The Battle of the Classics is the sort of book that is likely to generate both substantial and trivial critiques. The latter sort may result from a failure to distinguish the academic profession of “classics” from the “classics” in a more liberal arts sense, also known as “the humanities.” Such distinctions are increasingly difficult to make. The second chapter here, a fifty-some page survey of the history of studia humanitatis from their Greek origins through modernity, is valuable. The bulk of it concerns the modern period. (Adler cites a forthcoming work Robert E. Proctor, whose earlier work also informs this book.) Furthermore, the minute we acknowledge K–12 classrooms are as important as higher education—if not more so, these scholarly misunderstandings become relatively unimportant.

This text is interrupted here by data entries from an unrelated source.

(** [_restore_snapshot] writes back the snapshot of a well-formed item
    as it is, whatever the item has become in between: after the call
    the item is read with the content, status, role, type, source run,
    schema version, extra and time of update of the snapshot, and with
    the creation time the item had just before the call; every other
    item is read as before, and no delta is touched. *)
Theorem restore_snapshot_exact (s : MemoryItem) (actor reason : string) (w : RBWorld)
    (cur : option MemoryItem) :
  wf_item s →
  rb_get py (w_rb w) (mem_id s) = Ok cur →
  w_mem_edit_log w !! env_new_id env "memedit" (S (w_calls w)) = None →
  let created := match cur with
                 | Some x => mem_created_at x
                 | None => mem_updated_at s
                 end in
  ∃ w',
    _restore_snapshot py conv env (memory_fields s) actor reason w
      = (Ok (with_created_at created s), w')
    ∧ rb_get py (w_rb w') (mem_id s) = Ok (Some (with_created_at created s))
    ∧ (∀ k, strip k ≠ mem_id s → rb_get py (w_rb w') k = rb_get py (w_rb w) k)
    ∧ w_rb_deltas w' = w_rb_deltas w.
Proof.
  intros Hwf Hget Hfresh created.
  pose proof (memory_fields_read s Hwf)
    as (Hmid & Hst & Hro & Hty & Hco & Hsrc & Hsch & Hext & Hupd).
  pose proof Hwf as (Hid & Hidne & _ & _ & _ & _ & _ & _ & Hup & _).
  unfold _restore_snapshot. rewrite Hmid.
  rewrite bool_decide_eq_false_2 by done.
  unfold wbind at 1. unfold w_rb_get at 1. rewrite Hget.
  rewrite Hsch. unfold wbind at 1, wlift at 1.
  rewrite Hext. unfold wbind at 1, wlift at 1.
  rewrite Hupd. unfold wbind at 1, wlift at 1.
  rewrite Hst, Hro, Hty, Hco, Hsrc.
  rewrite (proj2 (Z.eqb_neq _ _) Hup).
  unfold wbind at 1. unfold w_rb_upsert, wbind at 1, next_call.
  cbn [w_rb w_calls].
  rewrite (rb_upsert_snapshot _ _ s (w_rb w) cur Hwf Hget). fold created.
  unfold set_w_rb. cbn [w_store w_rb_deltas w_mem_edit_log w_rb_mem_index w_rb w_calls].
  unfold wbind at 1. unfold append_mem_edit_log.
  cbn [with_created_at mem_id]. rewrite Hid.
  rewrite bool_decide_eq_false_2 by done.
  unfold wbind at 1, next_call. cbn [w_calls w_mem_edit_log].
  rewrite Hfresh.
  unfold set_w_mem_edit_log.
  cbn [w_store w_rb_deltas w_mem_edit_log w_rb_mem_index w_rb w_calls].
  unfold wbind at 1. unfold _sync_rb_mem_index, upsert_rb_mem_index.
  cbn [with_created_at mem_id]. rewrite Hid. rewrite bool_decide_eq_false_2 by done.
  unfold wret, set_w_rb_mem_index.
  cbn [w_store w_rb_deltas w_mem_edit_log w_rb_mem_index w_rb w_calls].
  eexists. split; [reflexivity|]. cbn [w_rb w_rb_deltas].
  split; [|split; [|done]].
  - pose proof (wf_item_with_created_at created s Hwf) as Hwf'.
    rewrite <- (stored_view_wf _ Hwf') at 2.
    pose proof Hwf' as (? & ? & ? & ? & ? & _).
    apply (rb_get_insert py (with_created_at created s)); done.
  - intros k Hk. by apply rb_get_insert_ne.
Qed.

This book could have been shorter. It might also have been longer. The short version is an article on the issue of skills-versus-content. It is summarized in the Introduction and fleshed out in subsequent chapters. This skills debate will strike some as common, but I made it through more than twenty years of formal education, from public and private schools to graduate programs in the USA and the UK without having a chance to pause and wrestle with the issues presented in Battle of the Classics. This is the value of Adler’s contribution: he asks readers to consider, in a politically “ecumenical” tone, the nature and purpose of liberal arts education. He could have chosen any number of historic episodes; the turn of the twentieth century is of course only one of many potentially fruitful chronological foci. These are secondary. What matters are the underlying issues that he states at the outset and follows through to his conclusion more than two hundred pages later.

The longer version would include more debates. Those highlighted are certainly not the only debates of the time; we could point, for example, to James Russell Lowell’s address at Harvard’s sesquicentennial in 1885. He stood athwart the radical reforms of his colleague (and college president) Charles Eliot—reforms which, as Adler shows, have long been the DNA of the research university. The famous debates between Thomas Huxley and Matthew Arnold are another instance. These late-nineteenth and early-twentieth century episodes serve a larger purpose. One of the primary contributions of this book is to improve this current debate by deepening our historical awareness: little if any of our popular discourse is unprecedented where education is concerned. Adler’s episodes did, however, generate as much reaction among both popular and scholarly publications as fights more familiar to us, such as C. P. Snow’s against F. R. Leavis in the 1960s—the most well-known precedent of our current, beleaguered “STEM vs. Humanities” debate.

Not only is The Battle of the Classics that rara avis published by a university press with the potential to inform and improve popular discourse, it also encourages deeper questions and sparks further—potentially fruitful—debate, some of which has already started online and in print. It begs the reader to think hard about the purpose of education. In an ideal scenario, this book would motivate us to deepen the debate and re-evaluate our premises. In 2021, educational controversies are front-page news; at the same time, they are matters of significant sessions at any number of professional academic conferences. Adler’s invitation to a more substantial conversation (regardless of one’s “side”) is obviously timely.

Is there a hierarchy of goods where schooling is concerned? If so, is a literate electorate in first place, or is it rather a healthy national economy? These are two of the questions Adler addresses. Currently, there seems to be some agreement among “traditionalists” and “reformers” that education is more than either of these. In my experience, this leads to the question of personhood—which is bound to the content and purpose of education: Are the “public-spiritedness” or “moral values” mentioned by Adler actually viable concepts? Is “historical context” the same thing as reading an author on their own terms, or is it an excuse not to read them? Any discussion on these matters will be improved by reading this book. 


J. Kinlaw is Assistant Professor of History and Humanities at The King’s College (New York City).